(** [setSelectedSuggestionIndex(update)] with an updater function. *)
Definition setSelectedSuggestionIndex (update : Z → Z) (w : World) : World :=
  mkWorld (update (index w)) (listeners w) (validated w).

(** [onSelectionValidated(data, element)] *)
Definition onSelectionValidated (data : option User) (element : nat) (w : World)
  : World :=
  mkWorld (index w) (listeners w) (validated w ++ [(data, element)]).

(** [element.addEventListener('keydown', listener)]: a listener that is
    already registered is not registered twice. *)
Definition addEventListener (element : nat) (listener : Scope) (w : World) : World :=
  let registered := listeners_of element w in
  if decide (listener ∈ registered) then w
  else mkWorld (index w) (<[element := registered ++ [listener]]> (listeners w))
         (validated w).

(** [element.removeEventListener('keydown', listener)] *)
Definition removeEventListener (element : nat) (listener : Scope) (w : World) : World :=
  mkWorld (index w)
    (alter (filter (λ l, l ≠ listener)) element (listeners w))
    (validated w).

(** [array[i]] for an integral [i]: [undefined] ([None]) out of range. *)
Definition at_index {A} (array : list A) (i : Z) : option A :=
  if (i <? 0)%Z then None else array !! Z.to_nat i.

Section Component.

Variable KEY : KeyTable.

(** ** The effect of lines 61-98 *)

Definition isVisible (sc : Scope) : bool := (0 <? length (suggestions sc))%nat.

Definition updateSelectedIndex (sc : Scope) (delta : Z) : World → World :=
  setSelectedSuggestionIndex
    (λ curr, clamp (curr + delta) 0 (Z.of_nat (length (suggestions sc)) - 1)).

(** A handler acts on the event and on the world. *)
Definition Action : Type := KeyboardEvent → World → KeyboardEvent * World.

Definition moveSelection (sc : Scope) (delta : Z) : Action := λ event w,
  let w := updateSelectedIndex sc delta w in
  let event := preventDefault event in
  let event := stopPropagation event in
  (event, w).

Definition validateSelection (sc : Scope) : Action := λ event w,
  match targetInput sc with
  | Some input =>
      if negb (shiftKey event) then
        let w := onSelectionValidated
                   (at_index (suggestions sc) (selectedSuggestionIndex sc)) input w in
        let event := preventDefault event in
        let event := stopPropagation event in
        (event, w)
      else (event, w)
  | None => (event, w)
  end.

(** The object literal [actions]; a later property replaces an earlier one
    of the same name. *)
Definition actions (sc : Scope) : gmap string Action :=
  <[TAB KEY := validateSelection sc]>
    (<[ENTER KEY := validateSelection sc]>
       (<[ARROW_DOWN KEY := moveSelection sc (-1)]>
          (<[ARROW_UP KEY := moveSelection sc 1]> ∅))).

(** [actions[event.key]?.()]; the [key] of a keyboard event names a key or
    a character, never a property that an object literal inherits. *)
Definition onInput (sc : Scope) : Action := λ event w,
  match actions sc !! key event with
  | Some action => action event w
  | None => (event, w)
  end.

(** The effect body. *)
Definition effect (sc : Scope) (w : World) : World :=
  let w :=
    match targetInput sc with
    | Some input => if isVisible sc then addEventListener input sc w else w
    | None => w
    end in
  updateSelectedIndex sc 0 w.

(** The function the effect body returns. *)
Definition cleanup (sc : Scope) (w : World) : World :=
  match targetInput sc with
  | Some input => removeEventListener input sc w
  | None => w
  end.

(** The order in which the items are rendered: [suggestions.map(...)
    .reverse()], each item with the index it had in [suggestions]. *)
Definition rendered (sc : Scope) : list (nat * User) :=
  reverse (imap (λ index suggestion, (index, suggestion)) (suggestions sc)).

(** ** The mounted component

    React's part: it keeps the state cell, calls the function body again
    when props or state change, and, when a dependency of the effect has
    changed, runs the cleanup of the previous effect and then the new
    effect.  Scrolling the selected item into view, the [bottom] offset and
    the click handler of an item play no part in the selection index or in
    the keydown listener and are left out. *)

Record Props := mkProps {
  props_suggestions : list User;
  props_targetInput : option nat;   (* what [querySelector] finds *)
}.

Record Component := mkComponent {
  props : Props;
  world : World;
  installed : option Scope;   (* the effect whose cleanup is pending *)
  renders : nat;              (* renders so far *)
}.

(** One render whose effect runs. *)
Definition commit (c : Component) : Component :=
  let w :=
    match installed c with
    | Some previous => cleanup previous (world c)
    | None => world c
    end in
  let sc := mkScope (props_suggestions (props c)) (props_targetInput (props c))
              (index w) (renders c) in
  mkComponent (props c) (effect sc w) (Some sc) (S (renders c)).

(** A render, and the one more that follows when the effect itself changed
    the state variable. *)
Definition render (c : Component) : Component :=
  let c' := commit c in
  if decide (index (world c') = index (world c)) then c' else commit c'.

Definition mount (p : Props) : Component :=
  render (mkComponent p (mkWorld 0 ∅ []) None 0).

(** All keydown listeners of an element run, in registration order. *)
Definition dispatch (registered : list Scope) (event : KeyboardEvent) (w : World)
  : KeyboardEvent * World :=
  foldl (λ ew sc, onInput sc ew.1 ew.2) (event, w) registered.

(** What happens to a mounted component. *)
Inductive Happening :=
| new_props (p : Props)                         (* the parent renders it again *)
| keydown (element : nat) (event : KeyboardEvent) (* a key goes down in an element *)
| mouse_enter (item : nat).                     (* the pointer enters an item *)

Definition happen (h : Happening) (c : Component) : KeyboardEvent * Component :=
  let unused := mkKeyboardEvent "" false false false in
  match h with
  | new_props p =>
      (unused, render (mkComponent p (world c) (installed c) (renders c)))
  | keydown element event =>
      let '(event, w) := dispatch (listeners_of element (world c)) event (world c) in
      let c' := mkComponent (props c) w (installed c) (renders c) in
      (event, if decide (index w = index (world c)) then c' else render c')
  | mouse_enter item =>
      if (item <? length (props_suggestions (props c)))%nat then
        let w := setSelectedSuggestionIndex (λ _, Z.of_nat item) (world c) in
        let c' := mkComponent (props c) w (installed c) (renders c) in
        (unused, if decide (index w = index (world c)) then c' else render c')
      else (unused, c)
  end.

Definition after_all (hs : list Happening) (c : Component) : Component :=
  foldl (λ c h, (happen h c).2) c hs.

(** Unmounting runs the pending cleanup. *)
Definition unmount (c : Component) : World :=
  match installed c with
  | Some sc => cleanup sc (world c)
  | None => world c
  end.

########################################

**EXERCISE OBJECTIVE**
Every line from the start of the listing through the line with "Definition validateSelection (sc" should be reproduced exactly, and no other line.

**OUTPUT FOR THIS EXERCISE**
(** [setSelectedSuggestionIndex(update)] with an updater function. *)
Definition setSelectedSuggestionIndex (update : Z → Z) (w : World) : World :=
  mkWorld (update (index w)) (listeners w) (validated w).

(** [onSelectionValidated(data, element)] *)
Definition onSelectionValidated (data : option User) (element : nat) (w : World)
  : World :=
  mkWorld (index w) (listeners w) (validated w ++ [(data, element)]).

(** [element.addEventListener('keydown', listener)]: a listener that is
    already registered is not registered twice. *)
Definition addEventListener (element : nat) (listener : Scope) (w : World) : World :=
  let registered := listeners_of element w in
  if decide (listener ∈ registered) then w
  else mkWorld (index w) (<[element := registered ++ [listener]]> (listeners w))
         (validated w).

(** [element.removeEventListener('keydown', listener)] *)
Definition removeEventListener (element : nat) (listener : Scope) (w : World) : World :=
  mkWorld (index w)
    (alter (filter (λ l, l ≠ listener)) element (listeners w))
    (validated w).

(** [array[i]] for an integral [i]: [undefined] ([None]) out of range. *)
Definition at_index {A} (array : list A) (i : Z) : option A :=
  if (i <? 0)%Z then None else array !! Z.to_nat i.

Section Component.

Variable KEY : KeyTable.

(** ** The effect of lines 61-98 *)

Definition isVisible (sc : Scope) : bool := (0 <? length (suggestions sc))%nat.

Definition updateSelectedIndex (sc : Scope) (delta : Z) : World → World :=
  setSelectedSuggestionIndex
    (λ curr, clamp (curr + delta) 0 (Z.of_nat (length (suggestions sc)) - 1)).

(** A handler acts on the event and on the world. *)
Definition Action : Type := KeyboardEvent → World → KeyboardEvent * World.

Definition moveSelection (sc : Scope) (delta : Z) : Action := λ event w,
  let w := updateSelectedIndex sc delta w in
  let event := preventDefault event in
  let event := stopPropagation event in
  (event, w).

Definition validateSelection (sc : Scope) : Action := λ event w,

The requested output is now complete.